Se non fosse per una incomprensibile campagna per il Sì alle riforme costituzionali che ci toglierebbero un po’ di libertà e di democrazia e per una nostalgia dell’accordo del Nazareno fra Berlusconi e Renzi, il Foglio sarebbe un ottimo giornale. E lo rimane, nonostante questo, perché riesce a dare spazio, e uno spazio intelligente e informato, a una delle tante tragedie dimenticate del nostro tempo: la persecuzione anticristiana nel mondo.
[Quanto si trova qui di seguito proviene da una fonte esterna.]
(* ===== verification/BindDemux.v ===== *)
(** * Which peer a datagram belongs to ([internal/bind/multipath.go])

    A concentrator's socket is shared by all its peers.  A source is bound to a
    peer by the first probe that verifies under that peer's key; from then on its
    datagrams go to that peer.  The table of bindings has a global cap and a
    quota per peer.

    A peer is its position in the bind's list of peers (0 is the embedded
    primary).  Every socket has a reader of its own, which takes no lock: it looks
    the source up, then, for a probe from a source that is not bound, publishes a
    new table with a compare-and-swap loop, and other readers run in between.  So
    the reader of a datagram is a small machine ([phase], [advance]) whose steps
    are the atomic operations of the code: the load of the table, the draw of a
    sequence number, the swap, and making the peer's receive state.  [order] is the
    order in which a map is visited.  A codec's buffers do not influence what it
    decodes ([decode_buffers]), so a view keeps its codec as built. *)

From stdpp Require Import base tactics list numbers gmap sets.
From S2P Require Import Prelude Sha256 Frame Netip.

Module demux.

#[export] Instance AddrPort_countable : Countable AddrPort.
Proof.
  refine (inj_countable' (fun a => (ap_addr a, ap_zone a, ap_port a)) (fun '(x, y, z) => mkAddrPort x y z) _).
  by intros [].
Defined.

Definition defaultMaxDemuxSources : Z := 1024.

Record sourceBinding := mkBinding { bpeer : nat; bseq : Z }.
#[export] Instance sourceBinding_eq : EqDecision sourceBinding.
Proof. solve_decision. Defined.

(** The part of [Multipath] the demultiplexing reads and writes; [peersView] is
    the number of peers published, [instantiated] the peers with a resequencer. *)
Record state := mkState {
  peerBySource : gmap AddrPort sourceBinding;
  bindSeq : Z;
  maxDemuxSources : Z;
  peersView : nat;
  instantiated : gset nat
}.
#[export] Instance eta_state : Eta state := fun d =>
  mkState (peerBySource d) (bindSeq d) (maxDemuxSources d) (peersView d) (instantiated d).

Definition lookupPeerBySource (src : AddrPort) (d : state) : option nat := bpeer <$> peerBySource d !! src.

Definition perPeerQuota (d : state) : Z :=
  let numPeers := if (1 <? peersView d)%nat then Z.of_nat (peersView d) else 1 in
  let quota := Z.quot (maxDemuxSources d) numPeers in
  if quota <? 1 then 1 else quota.

(** The loop over the table: how many bindings the peer has, and its oldest. *)
Fixpoint own_loop (p : nat) (m : gmap AddrPort sourceBinding) (countP oldestSeq : Z) (evictKey : AddrPort)
    (order : list AddrPort) : Z * AddrPort :=
  match order with
  | [] => (countP, evictKey)
  | k :: order =>
      match m !! k with
      | None => own_loop p m countP oldestSeq evictKey order
      | Some b =>
          if negb (bpeer b =? p)%nat then own_loop p m countP oldestSeq evictKey order
          else if (countP =? 0) || (bseq b <? oldestSeq)
          then own_loop p m (countP + 1) (bseq b) k order
          else own_loop p m (countP + 1) oldestSeq evictKey order
      end
  end.

(** One turn of the loop of [bindSourceToPeer], from the table it loads to the
    copy it would publish without the new entry, or the result it returns. *)
Inductive attempt :=
  | Return (bound : bool)
  | Publish (next : gmap AddrPort sourceBinding).

Definition bindSourceToPeer (order : list AddrPort) (src : AddrPort) (p : nat) (d : state) : attempt :=
  let old := peerBySource d in
  if bool_decide (lookupPeerBySource src d = Some p) then Return true
  else
    let present := bool_decide (is_Some (old !! src)) in
    let n := Z.of_nat (size old) in
    if negb present && (0 <? maxDemuxSources d) then
      let '(countP, evictKey) := own_loop p old 0 0 AddrPort0 order in
      if perPeerQuota d <=? countP then Publish (delete evictKey old)
      else if maxDemuxSources d <=? n then Return false
      else Publish old
    else Publish old.

Definition unbindPeerSources (p : nat) (d : state) : state :=
  d <| peerBySource := filter (fun x => bpeer (snd x) <> p) (peerBySource d) |>.

(** [live] says which peers have a path that is up. *)
Definition teardownPeerLocked (live : nat -> bool) (p : nat) (d : state) : state * bool :=
  if (p =? 0)%nat then (d, false)
  else if live p then (d, false)
  else (d <| instantiated := instantiated d ∖ {[ p ]} |>, true).

(** [TearDownPeer] of a peer that is registered, at once. *)
Definition TearDownPeer (live : nat -> bool) (p : nat) (d : state) : state * bool :=
  let '(d, tornDown) := teardownPeerLocked live p d in
  (if tornDown then unbindPeerSources p d else d, tornDown).

Definition ensurePeerReceiveInstantiated (p : nat) (d : state) : state :=
  d <| instantiated := instantiated d ∪ {[ p ]} |>.

Section Demux.
Context {C : Cipher}.

Record view := mkView { vpeer : nat; vcodec : frame.Codec }.

Definition decode (raw : list Z) (v : view) : option frame.Frame :=
  match snd (frame.Decode raw (vcodec v)) with Ok f => Some f | _ => None end.

(** The view and the frame dispatched to it; [None] is a drop. *)
Definition handleInbound (v : view) (raw : list Z) : option (nat * frame.Frame) :=
  (fun f => (vpeer v, f)) <$> decode raw v.

(** The first view under whose key the datagram is a probe. *)
Fixpoint trial (raw : list Z) (views : list view) : option (view * frame.Frame) :=
  match views with
  | [] => None
  | v :: views =>
      match decode raw v with
      | Some (frame.FProbe p) => Some (v, frame.FProbe p)
      | _ => trial raw views
      end
  end.

(** [demuxInbound] up to the call of [bindSourceToPeer]: the datagram is handled
    ([None] is a drop), or its source is to be bound to the peer of a view. *)
Inductive routed :=
  | Handled (out : option (nat * frame.Frame))
  | Binding (v : view) (f : frame.Frame).

Definition demuxInbound (own : view) (views : list view) (raw : list Z) (src : AddrPort) (d : state) : routed :=
  if (length views <=? 1)%nat then Handled (handleInbound own raw)
  else match (match lookupPeerBySource src d with
              | Some bound => List.find (fun v => (vpeer v =? bound)%nat) views
              | None => None
              end) with
       | Some v => Handled (handleInbound v raw)
       | None => match trial raw views with Some (v, f) => Binding v f | None => Handled None end
       end.

(** The rest of [demuxInbound].  The swap compares the address of the table the
    reader loaded; tables are immutable and a reader keeps its own alive, so a
    table is told by the number of tables published before it, [version]. *)
Inductive phase :=
  | PLoad
  | PDraw (version : nat) (next : gmap AddrPort sourceBinding)
  | PSwap (version : nat) (next : gmap AddrPort sourceBinding) (seq : Z)
  | PBound.
Record task := mkTask { tview : view; tframe : frame.Frame; traw : list Z; tsrc : AddrPort; tphase : phase }.

(** All readers over the shared table; [published] counts the tables. *)
Record world := mkWorld { demuxer : state; published : nat; tasks : gmap nat task }.
#[export] Instance eta_task : Eta task := fun t => mkTask (tview t) (tframe t) (traw t) (tsrc t) (tphase t).

Definition advance (order : list AddrPort) (t : task) (w : world) : state * nat * (task + option (nat * frame.Frame)) :=
  let d := demuxer w in
  let goto (x : phase) := inl (t <| tphase := x |>) in
  match tphase t with
  | PLoad =>
      match bindSourceToPeer order (tsrc t) (vpeer (tview t)) d with
      | Return true => (d, published w, goto PBound)
      | Return false => (d, published w, inr None)
      | Publish next => (d, published w, goto (PDraw (published w) next))
      end
  | PDraw version next =>
      let seq := u64 (bindSeq d + 1) in
      (d <| bindSeq := seq |>, published w, goto (PSwap version next seq))
  | PSwap version next seq =>
      if (version =? published w)%nat
      then (d <| peerBySource := <[tsrc t := mkBinding (vpeer (tview t)) seq]> next |>, S (published w), goto PBound)
      else (d, published w, goto PLoad)
  | PBound =>
      (ensurePeerReceiveInstantiated (vpeer (tview t)) d, published w, inr (Some (vpeer (tview t), tframe t)))
  end.

(** What happens: the reader of socket [i] is given a datagram (its own view, the
    views of the socket, the bytes, the source), takes its next step, and the two
    steps of a teardown.  A reader is given a datagram only when it is done with
    the one before. *)
Inductive event :=
  | Read (i : nat) (own : view) (views : list view) (raw : list Z) (src : AddrPort)
  | Advance (i : nat)
  | TearLocked (live : nat -> bool) (p : nat)
  | Unbind (p : nat).

Definition step (iter : gmap AddrPort sourceBinding -> list AddrPort) (w : world) (e : event) : world * option (nat * frame.Frame) :=
  match e with
  | Read i own views raw src =>
      if bool_decide (is_Some (tasks w !! i)) then (w, None)
      else match demuxInbound own views raw src (demuxer w) with
           | Handled out => (w, out)
           | Binding v f => (mkWorld (demuxer w) (published w) (<[i := mkTask v f raw src PLoad]> (tasks w)), None)
           end
  | Advance i =>
      match tasks w !! i with
      | None => (w, None)
      | Some t =>
          let '(d, k, r) := advance (iter (peerBySource (demuxer w))) t w in
          match r with
          | inl t' => (mkWorld d k (<[i := t']> (tasks w)), None)
          | inr out => (mkWorld d k (delete i (tasks w)), out)
          end
      end
  | TearLocked live p => (mkWorld (fst (teardownPeerLocked live p (demuxer w))) (published w) (tasks w), None)
  | Unbind p =>
      let d := unbindPeerSources p (demuxer w) in
      let changed := bool_decide (peerBySource d <> peerBySource (demuxer w)) in
      (mkWorld d (if changed then S (published w) else published w) (tasks w), None)
  end.
End Demux.

Definition newState (peers : nat) (max : Z) : state :=
  mkState ∅ 0 max peers (list_to_set (List.seq 0 peers)).
Definition newWorld (peers : nat) (max : Z) : world := mkWorld (newState peers max) 0 ∅.

End demux.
Difficile capire perché la realtà della persecuzione non penetri nel nostro popolo: il Papa ne parla continuamente, il terrorismo avanza e si avvicina sempre più anche a obiettivi italiani, colpendo i cristiani in Iraq e Siria, perseguitandoli in Pakistan e altrove, ma anche ormai sgozzando sacerdoti, eppure dopo un primo momento di attenzione passiamo subito a occuparci della pancia delle o dei “cicciottelli“, quasi fossero un problema geopolitico. Certo, non si tratta di prestare il fianco alla provocazione di chi, come i terroristi dell’IS, vorrebbe scatenare una guerra religiosa per giustificare la barbarie di chi uccide innocenti indifesi, ma basterebbe dire che di guerra si tratta, seppure “a pezzi” come dice Papa Francesco. Non solo, ma di guerra che colpisce anche molti musulmani, oltre ai cristiani che vivono in Siria e in Iraq, costretti a lasciare le loro case e spesso uccisi perché Nazareni, come vengono definiti da chi segna le loro case con la lettera N, per renderli identificabili e più facilmente eliminabili.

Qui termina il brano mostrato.